Summary
In Haynes, on the other hand, the CBA included language indicating that the result of the fourth step would be final. Haynes, 362 F.2d at 415.
Summary of this case from Groves v. Ring Screw Works, Ferndale FastenerOpinion
No. 22727.
June 14, 1966.
Clarence F. Rhea, Hawkins Rhea, Gadsden, Ala., for appellant.
John J. Coleman, Jr., Birmingham, Ala., Roy M. Woolf, Anniston, Ala., T.W. Thagard, Jr., Birmingham, Ala., for appellee, Knox, Jones, Woolf Merrill, Anniston, Ala., Bradley, Arant, Rose White, Birmingham, Ala., of counsel.
This is an appeal from an order denying an employee the right to sue his employer for wrongful discharge. Appellant, employed by the appellee, was discharged during the term of a collective bargaining agreement in effect between his union and the employer. The suit for wrongful discharge was filed in the Alabama state court as a common law action and the employer removed it to the federal court on the jurisdictional basis of § 301(a) of the National Labor Relations Act, 29 U.S.C.A. § 185.
Suits for violation of contracts between an employer and a labor organization representing employees in an industry affecting commerce as defined in this chapter, or between any such labor organizations, may be brought in any district court of the United States having jurisdiction of the parties, without respect to the amount in controversy or without regard to the citizenship of the parties.

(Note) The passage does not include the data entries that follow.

Lemma encode_msr_record x :
  bytes_ok x -> length x = 16%nat -> slice 4 4 x = [0; 0; 0; 0] ->
  x = encode_msr (mkMsr (of_le (slice 0 4 x)) (of_le (slice 8 8 x))).
Proof.
  intros Hx Hl Hp. unfold encode_msr. cbn [msr_index msr_data].
  change (le_bytes 4 0) with [0; 0; 0; 0]. rewrite <- Hp, !le_bytes_slice by (done || lia).
  unfold slice. rewrite drop_0. rewrite <- (take_drop 4 x) at 1. f_equal.
  rewrite <- (take_drop 4 (drop 4 x)) at 1. rewrite drop_drop. f_equal.
  symmetry. apply take_ge. rewrite length_drop. lia.
Qed.

Lemma decode_msrs_iff wanted i b l rest :
  bytes_ok b -> Forall u32 wanted ->
  decode_msrs i wanted b = Ok (l, rest) <->
  b = concat (encode_msr <$> l) ++ rest /\ msr_index <$> l = wanted /\ Forall (fun e => u64 (msr_data e)) l.
Proof.
  intros Hb Hw. revert i b l Hb. induction Hw as [|w wanted Hw _ IH]; intros i b l Hb; cbn [decode_msrs].
  { split; [by intros [= <- <-]|]. intros (-> & Hl & _). by apply fmap_nil_inv in Hl as ->. }
  split.
  - destruct (get_bytes 16 b) as [[x y]| |] eqn:E; [|done..]. apply get_bytes_iff in E as [-> Hl].
    apply Forall_app in Hb as [Hx Hy]. cbn [mbind outcome_bind].
    destruct (Z.eqb_spec (of_le (slice 0 4 x)) w) as [Hi|]; [|done]. cbn [negb].
    case_bool_decide as Hp; [|done]. cbn [negb].
    destruct (decode_msrs (S i) wanted y) as [[l' r']| |] eqn:E; [|done..]. cbn. intros [= <- <-].
    apply IH in E as (-> & <- & Hd); [|done]. split_and!; [|by rewrite <- Hi|].
    + cbn [fmap list_fmap concat fst]. by rewrite <- encode_msr_record, <- app_assoc.
    + constructor; [|done]. cbn. apply (of_le_slice_bound 8 8); [done|lia].
  - intros (-> & Hi & Hd). destruct l as [|e l]; [done|]. cbn in Hi. injection Hi as <- <-.
    apply Forall_cons_1 in Hd as [He Hd]. cbn [fmap list_fmap concat]. rewrite <- app_assoc.
    rewrite (proj2 (get_bytes_iff 16 _ (encode_msr e) (concat (encode_msr <$> l) ++ rest))) by done.
    cbn [mbind outcome_bind]. 
    change (slice 0 4 (encode_msr e)) with (le_bytes 4 (msr_index e)).
    change (slice 4 4 (encode_msr e)) with (le_bytes 4 0).
    change (slice 8 8 (encode_msr e)) with (le_bytes 8 (msr_data e)).
    rewrite of_le_u32, of_le_u64 by done. rewrite Z.eqb_refl. cbn [negb].
    rewrite bool_decide_eq_true_2 by reflexivity. cbn [negb].
    cbn [fmap list_fmap concat] in Hb. rewrite <- app_assoc in Hb. apply Forall_app in Hb as [_ Hb].
    rewrite (proj2 (IH (S i) (concat (encode_msr <$> l) ++ rest) l Hb)) by done. by destruct e.
Qed.

(** The states the codec carries: every field fits its width, the area has the
    fixed length and the MSRs are the capture list's, in order. *)
Definition state_fits (st : VcpuState) : Prop :=
  fits r_regs (vs_regs st) /\ fits r_sregs (vs_sregs st) /\ fits r_fpu (vs_fpu st) /\
  array XSAVE_AREA_LEN (vs_xsave st) /\ fits r_xcrs (vs_xcrs st) /\
  msr_index <$> vs_msrs st = RESTORE_MSR_LIST /\ Forall (fun e => u64 (msr_data e)) (vs_msrs st) /\
  fits r_events (vs_events st) /\ fits r_debugregs (vs_dbg st).

Lemma restore_list_u32 : Forall u32 RESTORE_MSR_LIST.
Proof. by apply (bool_decide_unpack _). Qed.

Lemma bytes_ok_suffix x y : bytes_ok (x ++ y) -> bytes_ok y.
Proof. by intros [_ H]%Forall_app. Qed.

(** A parsed field of a decoder's hypothesis, and a struct it will read. *)
Ltac field H t r := let E := fresh "E" in
  destruct H as [[t r]|?|] eqn:E; [|done..]; cbn [mbind outcome_bind fst snd].
Ltac step_struct Hb F := rewrite (proj2 (read_struct_iff _ _ _ _ Hb) (conj eq_refl F));
  cbn [mbind outcome_bind fst snd]; apply bytes_ok_suffix in Hb.

Lemma vcpu_decode_sound b v st :
  bytes_ok b -> vcpu_decode b v = Ok st -> v = VCPU_SECTION_VERSION /\ b = vcpu_encode st /\ state_fits st.
Proof.
  intros Hb. unfold vcpu_decode. destruct (Z.eqb_spec v VCPU_SECTION_VERSION) as [->|]; [|done]. cbn [negb].
  field (read_struct r_regs b) ta ra. apply read_struct_iff in E as [-> F1]; [|apply _|done]. apply bytes_ok_suffix in Hb.
  field (read_struct r_sregs ra) tb rb. apply read_struct_iff in E as [-> F2]; [|apply _|done]. apply bytes_ok_suffix in Hb.
  field (read_struct r_fpu rb) tc rc. apply read_struct_iff in E as [-> F3]; [|apply _|done]. apply bytes_ok_suffix in Hb.
  field (read_len rc) td rd. apply read_len_iff in E as [-> F4]; [|done]. apply bytes_ok_suffix in Hb.
  destruct (Z.eqb_spec td (Z.of_nat XSAVE_AREA_LEN)) as [->|]; [|done]. cbn [negb].
  field (get_bytes (Z.to_nat (Z.of_nat XSAVE_AREA_LEN)) rd) te re. apply get_bytes_iff in E as [-> F5].
  apply Forall_app in Hb as [F5' Hb]. rewrite Nat2Z.id in F5.
  field (read_struct r_xcrs re) tf rf. apply read_struct_iff in E as [-> F6]; [|apply _|done]. apply bytes_ok_suffix in Hb.
  field (read_len rf) tg rg. apply read_len_iff in E as [-> F7]; [|done]. apply bytes_ok_suffix in Hb.
  destruct (Z.eqb_spec tg (Z.of_nat (length RESTORE_MSR_LIST))) as [->|]; [|done]. cbn [negb].
  field (decode_msrs 0 RESTORE_MSR_LIST rg) th rh. apply decode_msrs_iff in E as (-> & F8 & F9); [|done|apply restore_list_u32].
  apply bytes_ok_suffix in Hb.
  field (read_struct r_events rh) tk rk. apply read_struct_iff in E as [-> F10]; [|apply _|done]. apply bytes_ok_suffix in Hb.
  field (read_struct r_debugregs rk) tm rm. apply read_struct_iff in E as [-> F11]; [|apply _|done].
  destruct (length rm =? 0)%nat eqn:E; [|done]. cbn [negb]. intros [= <-].
  apply Nat.eqb_eq, nil_length_inv in E as ->. split; [done|].
  unfold state_fits, vcpu_encode. cbn [vs_regs vs_sregs vs_fpu vs_xsave vs_xcrs vs_msrs vs_events vs_dbg].
  split; [|by split_and!]. rewrite F5. rewrite <- F8, length_fmap, app_nil_r. done.
Qed.

Lemma vcpu_encode_ok st : state_fits st -> bytes_ok (vcpu_encode st).
Proof.
  intros (? & ? & ? & [? ?] & ? & ? & ? & ? & ?). unfold vcpu_encode, bytes_ok.
  repeat lazymatch goal with |- Forall _ (_ ++ _) => apply Forall_app_2 end;
    try apply le_bytes_ok; try (by apply image_ok); try done.
  apply Forall_concat, Forall_fmap, Forall_true. intros e. unfold encode_msr, compose.
  repeat apply Forall_app_2; apply le_bytes_ok.
Qed.

Lemma vcpu_decode_encode st : state_fits st -> vcpu_decode (vcpu_encode st) VCPU_SECTION_VERSION = Ok st.
Proof.
  intros Hst. pose proof (vcpu_encode_ok st Hst) as Hb.
  destruct Hst as (F1 & F2 & F3 & [F5 F5'] & F6 & F8 & F9 & F10 & F11).
  unfold vcpu_decode, vcpu_encode in *. cbn [Z.eqb Pos.eqb negb VCPU_SECTION_VERSION].
  step_struct Hb F1. step_struct Hb F2. step_struct Hb F3.
  rewrite F5 in Hb |- *.
  assert (u32 (Z.of_nat XSAVE_AREA_LEN)) as U1 by (vm_compute; intuition discriminate).
  rewrite (proj2 (read_len_iff _ _ _ Hb) (conj eq_refl U1)).
  cbn [mbind outcome_bind fst snd]. apply bytes_ok_suffix in Hb. rewrite Z.eqb_refl, Nat2Z.id. cbn [negb].
  rewrite (proj2 (get_bytes_iff _ _ _ _) (conj eq_refl F5)). cbn [mbind outcome_bind fst snd]. apply bytes_ok_suffix in Hb.
  step_struct Hb F6.
  assert (length (vs_msrs st) = length RESTORE_MSR_LIST) as Hn by (by rewrite <- F8, length_fmap).
  rewrite Hn in Hb |- *.
  assert (u32 (Z.of_nat (length RESTORE_MSR_LIST))) as U2 by (vm_compute; intuition discriminate).
  rewrite (proj2 (read_len_iff _ _ _ Hb) (conj eq_refl U2)).
  cbn [mbind outcome_bind fst snd]. apply bytes_ok_suffix in Hb. rewrite Z.eqb_refl. cbn [negb].
  rewrite (proj2 (decode_msrs_iff _ _ _ _ _ Hb restore_list_u32) (conj eq_refl (conj F8 F9))).
  cbn [mbind outcome_bind fst snd]. apply bytes_ok_suffix in Hb. step_struct Hb F10.
  rewrite <- (app_nil_r (to_bytes r_debugregs _)) in Hb |- *. step_struct Hb F11. cbn [length Nat.eqb negb]. by destruct st.
Qed.

(** The [VCPU] section is an exact codec.  A section decodes exactly when it
    is the encoding, at the current version, of a state whose fields fit their
    widths, whose XSAVE area has the fixed length and whose MSRs are the capture
    list's: decoding is total, inverts encoding, and accepts nothing else
    (truncated, padded, reordered or trailing bytes). *)
Theorem vcpu_section_exact b v st :
  bytes_ok b ->
  (vcpu_decode b v = Ok st <-> v = VCPU_SECTION_VERSION /\ b = vcpu_encode st /\ state_fits st) /\
  vcpu_decode b v <> Panic.
Proof.
  intros Hb. split; [split|].
  - by apply vcpu_decode_sound.
  - intros (-> & -> & Hf). by apply vcpu_decode_encode.
  - unfold vcpu_decode. destruct (negb _); [done|].
    assert (forall n x, get_bytes n x <> Panic) as Hg by (intros; unfold get_bytes; by destruct (_ <=? _)%nat).
    assert (forall T (r : Repr T) x, read_struct r x <> Panic) as Hs.
    { intros. unfold read_struct. apply bind_not_panic; [apply Hg|done]. }
    assert (forall x, read_len x <> Panic) as Hl.
    { intros. unfold read_len. apply bind_not_panic; [apply Hg|done]. }
    assert (forall w i x, decode_msrs i w x <> Panic) as Hm.
    { induction w as [|e w IH]; intros i x; [done|]. cbn [decode_msrs]. apply bind_not_panic; [apply Hg|].
      intros [rec y] _. destruct (negb _); [done|]. destruct (negb _); [done|].
      apply bind_not_panic; [apply IH|done]. }
    repeat first [apply bind_not_panic; [by auto|intros] | destruct (negb _); [done|] | done].
Qed.

Definition zeroed {T} (r : Repr T) : T := of_bytes r (replicate (size_of r) 0).
Lemma zeroed_fits {T} (r : Repr T) `{!ReprOk r} : fits r (zeroed r).
Proof. apply to_of; [apply length_replicate|apply bytes_ok_replicate; unfold u8; lia]. Qed.

Definition example_state : VcpuState :=
  mkVcpuState (zeroed r_regs) (zeroed r_sregs) (zeroed r_fpu) (replicate #4096 0) (zeroed r_xcrs)
    ((fun i => mkMsr i 7) <$> RESTORE_MSR_LIST) (zeroed r_events) (zeroed r_debugregs).
Lemma example_state_fits : state_fits example_state.
Proof.
  refine (conj (zeroed_fits r_regs) (conj (zeroed_fits r_sregs) (conj (zeroed_fits r_fpu) (conj _
    (conj (zeroed_fits r_xcrs) (conj _ (conj _ (conj (zeroed_fits r_events) (zeroed_fits r_debugregs))))))))).
  - split; [apply length_replicate|apply bytes_ok_replicate; unfold u8; lia].
  - reflexivity.
  - apply Forall_fmap, Forall_true. intros e. unfold u64. cbn. lia.
Qed.

Lemma vcpu_section_exact_witness :
  vcpu_decode (vcpu_encode example_state) 1 = Ok example_state /\
  vcpu_decode (vcpu_encode example_state) 1 <> Panic.
Proof.
  split; [|apply (vcpu_section_exact (vcpu_encode example_state) 1 example_state);
           apply vcpu_encode_ok, example_state_fits].
  apply (vcpu_section_exact (vcpu_encode example_state) 1 example_state).
  - apply vcpu_encode_ok, example_state_fits.
  - split_and!; [reflexivity|reflexivity|apply example_state_fits].
Defined.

The employer filed a defense in three counts. The second defense asserted the grievance procedure in the collective bargaining agreement as a bar to the suit. It was the employer's position that the grievance procedure in the agreement was exclusive, and that the employee was limited to it as a remedy. The facts were stipulated to the extent that the second defense was submitted to the court for determination without the intervention of a jury, and thereupon the District Court dismissed the action. The order of dismissal was accompanied by a memorandum opinion which pointed out that the employer and the employee through the union as his agent had expressly agreed upon an exclusive method for the settlement of disputes. The method contemplated claims for wrongful discharge of the type involved. The court was of the opinion that the agreement, by implication, excluded the court as a forum for the settlement of the claim. The employee filed a motion for rehearing and this was denied on the authority of Republic Steel Corporation v. Maddox, 1965, 379 U.S. 650, 85 S.Ct. 614, 13 L.Ed.2d 580, a case decided in the interim.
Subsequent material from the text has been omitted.